Belchior volta aos palcos com reedição em vinil de álbum clássico de 1988

A volta de Belchior através da reedição em vinil
A reedição em LP de 'Elogio da loucura' resgata um momento significativo na trajetória artística de Antonio Carlos Belchior, registrando as criações que o compositor desenvolveu em 1988. Este décimo primeiro álbum, originalmente lançado pela PolyGram naquele mesmo ano, oferece aos admiradores do artista a oportunidade de redescobrir uma obra que permaneceu ofuscada pela monumentalidade de seus trabalhos da década anterior, quando Belchior conquistou seu lugar de destaque na música brasileira.
Um álbum de criação intensa e referências culturais
Composto inteiramente por composições originais, o álbum reúne dez faixas que revelam a sofisticação lírica característica de Belchior. As músicas do disco apresentam uma veia crítica acentuada, manifesta em composições como 'Balada de Madame Frigidaire', 'Kitsch metropolitanus' (parceria com Jorge Mello) e 'Os profissionais'. Estas criações são repletas de alusões e menções a figuras notáveis do pensamento mundial, transitando da obra de Bob Dylan ao legado de Martin Luther King Jr., além de referências ao poeta Álvares de Azevedo e ao psicanalista Sigmund Freud.
Parcerias que consolidam a criatividade
A estrutura composicional de 'Elogio da loucura' demonstra a importância das parcerias na criação de Belchior. Francisco Casaverde colabora em 'Lira dos vinte anos', composição que abre o lado B da reedição em vinil fumê translúcido. O mesmo Casaverde assina ao lado de Belchior 'Amor de perdição', que encabeça o lado A do álbum e cujo título faz referência ao romance homônimo de 1862 do poeta português Camilo Castelo Branco.
O colaborador Graccho Silvio Braz Peixoto da Silva, conhecido como Graco, participa de forma expressiva nesta produção, creditado em quatro das dez composições do disco. Esse conjunto engloba 'Tambor tantã', 'No maior jazz', 'Recitanda' e 'Arte final'. A composição 'Recitanda' destaca-se por incorporar em seus versos trechos de alguns dos maiores sucessos que Belchior alcançou durante os anos 1970.
Contexto histórico e produção musical
Gravado em julho de 1988 sob a direção musical de Antonio Foguete, 'Elogio da loucura' reflete a estética sonora característica da década de 1980. Embora as composições apresentem qualidades artísticas incontestáveis, a abordagem eletrônica da produção distingue-se da intimidade que marcava as criações que consagraram Belchior na década anterior. Este contraste entre a proposta sonora da época e a essência da obra do compositor cearense pode explicar por que estas dez composições nunca conquistaram o mesmo reconhecimento popular de seus trabalhos anteriores.

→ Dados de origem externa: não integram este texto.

(** One attempt at a lifecycle event, against any script of answers and faults.  A
    request goes to every configured URL, in their order; the event is removed when
    all were answered with success, and after the tenth failed attempt; otherwise it
    is put back with one attempt more.  A failing statement changes nothing. *)
Theorem lifecycle_attempt_spec w stale worker busy s :
  match process_next_lifecycle_event w stale worker busy s with
  | (Some (Some o), s') =>
      ∃ e ob ts, lifecycle_dequeue stale (ls_now s) worker busy (ls_outbox s) = (Some e, ob) ∧ length ts = length (lw_urls w) ∧
        ls_posted s' = ls_posted s ++ zip_with (event_post (from_option id [] (lw_secret w)) e) ts (lw_urls w) ∧
        (o = WebhookDelivered ↔ ∀ n, n < length (lw_urls w) → failed_answer (ls_http s !! n) = false) ∧
        (o = GivenUp → (WEBHOOK_MAX_ATTEMPTS <= lr_attempts e + 1)%Z) ∧
        (o = Retrying → (lr_attempts e + 1 < WEBHOOK_MAX_ATTEMPTS)%Z) ∧
        match o with
        | Retrying => ∃ now error, ls_outbox s' = lifecycle_retry now (lr_id e) (lr_attempts e) error ob
        | _ => ls_outbox s' = lifecycle_complete (lr_id e) ob
        end
  | (Some None, s') => ls_posted s' = ls_posted s ∧ ls_outbox s' = ls_outbox s ∧
      (lifecycle_enabled w = false ∨ (lifecycle_dequeue stale (ls_now s) worker busy (ls_outbox s)).1 = None)
  | (None, s') => ls_outbox s' = ls_outbox s ∨ ls_outbox s' = (lifecycle_dequeue stale (ls_now s) worker busy (ls_outbox s)).2
  end.
Proof.
  unfold process_next_lifecycle_event. destruct (lifecycle_enabled w); cbn [negb]; [|by auto].
  match goal with |- context [commit ?g s] => pose proof (commit_spec g s) as (H1 & H2 & H3 & H4); destruct (commit g s) as [[[e|]|] s1] end;
    cbn [fst snd] in *; [| |by auto].
  - set (secret := from_option id [] (lw_secret w)). pose proof (post_all_spec secret e (lw_urls w) s1) as (P1 & P2 & ts & P3 & P4).
    pose proof (post_all_failures secret e (lw_urls w) s1) as Pf.
    destruct (post_all secret e (lw_urls w) s1) as [failures s2]. cbn [fst snd] in *.
    assert (failures = [] ↔ ∀ n, n < length (lw_urls w) → failed_answer (ls_http s !! n) = false) as Hf.
    { rewrite <- length_zero_iff_nil, Pf, length_zero_iff_nil, <- H3. split.
      - intros Hnil n Hn. apply not_true_is_false. intros Ht. eapply (@in_nil nat n). rewrite <- Hnil. apply filter_In.
        split; [apply in_seq; lia|done].
      - intros Hall. apply filter_none. intros n Hn%in_seq. apply Hall. lia. }
    pose proof (conclude_spec e failures s2) as Hc. destruct (conclude e failures s2) as [r s3]. destruct Hc as (C1 & _ & C2).
    rewrite <- H4. destruct r as [[| |]|]; cbn.
    + destruct C2 as [-> C2]. exists e, (ls_outbox s1), ts. rewrite C1, P4, H1, C2, P1. by split_and!; try naive_solver.
    + destruct C2 as (C2 & C3 & C4). exists e, (ls_outbox s1), ts. rewrite C1, P4, H1, C4, P1. split_and!; try naive_solver.
    + destruct C2 as (C2 & C3 & C4). exists e, (ls_outbox s1), ts. rewrite C1, P4, H1, C4, P1. split_and!; try naive_solver.
    + right. congruence.
  - rewrite <- H4. split_and!; [done| |by right]. unfold lifecycle_dequeue in H4. destruct (head _); congruence.
Qed.
End Delivery.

A trajetória de Belchior na indústria fonográfica
O lançamento de 'Elogio da loucura' ocorreu em momento de reconstrução na carreira de Belchior, sucedendo o álbum 'Melodrama' de 1987. Esta produção marcou o retorno do artista à gravadora PolyGram, a mesma que havia lançado em 1976 'Alucinação', disco considerado o ponto de inflexão na consolidação de Belchior como figura essencial na música brasileira. Este álbum de 1976 completa seus cinquenta anos em 2026, permanecendo como o trabalho mais referencial da extensa discografia que garantiu a imortalidade artística do cearense.
O legado cultural de Antonio Carlos Belchior
Antonio Carlos Belchior (26 de outubro de 1946 – 30 de abril de 2017) deixou uma marca profunda na música brasileira, particularmente através de suas criações durante os anos 1970, período que consolidou sua reputação como compositor de envergadura intelectual. Sua capacidade de incorporar referências literárias, filosóficas e musicais em suas composições estabeleceu um padrão de excelência que continuou presente mesmo em seus trabalhos posteriores como 'Elogio da loucura'.
A reeditora em vinil deste álbum de 1988 representa mais do que um simples resgate discográfico; constitui uma oportunidade para novo público explorar as nuances de um artista que sempre manifestou desconforto com as limitações impostas pelos moldes convencionais da indústria musical. A escolha pelo material em vinil fumê translúcido reflete uma tendência contemporânea de valorização dos formatos analógicos, permitindo que admiradores de Belchior desfrutem de uma experiência de escuta que honra a complexidade de suas composições. Este resgate discográfico contribui para a preservação e o reconhecimento de um catálogo que, embora nem sempre celebrado imediatamente, revelou-se integral à compreensão da amplitude criativa do compositor cearense.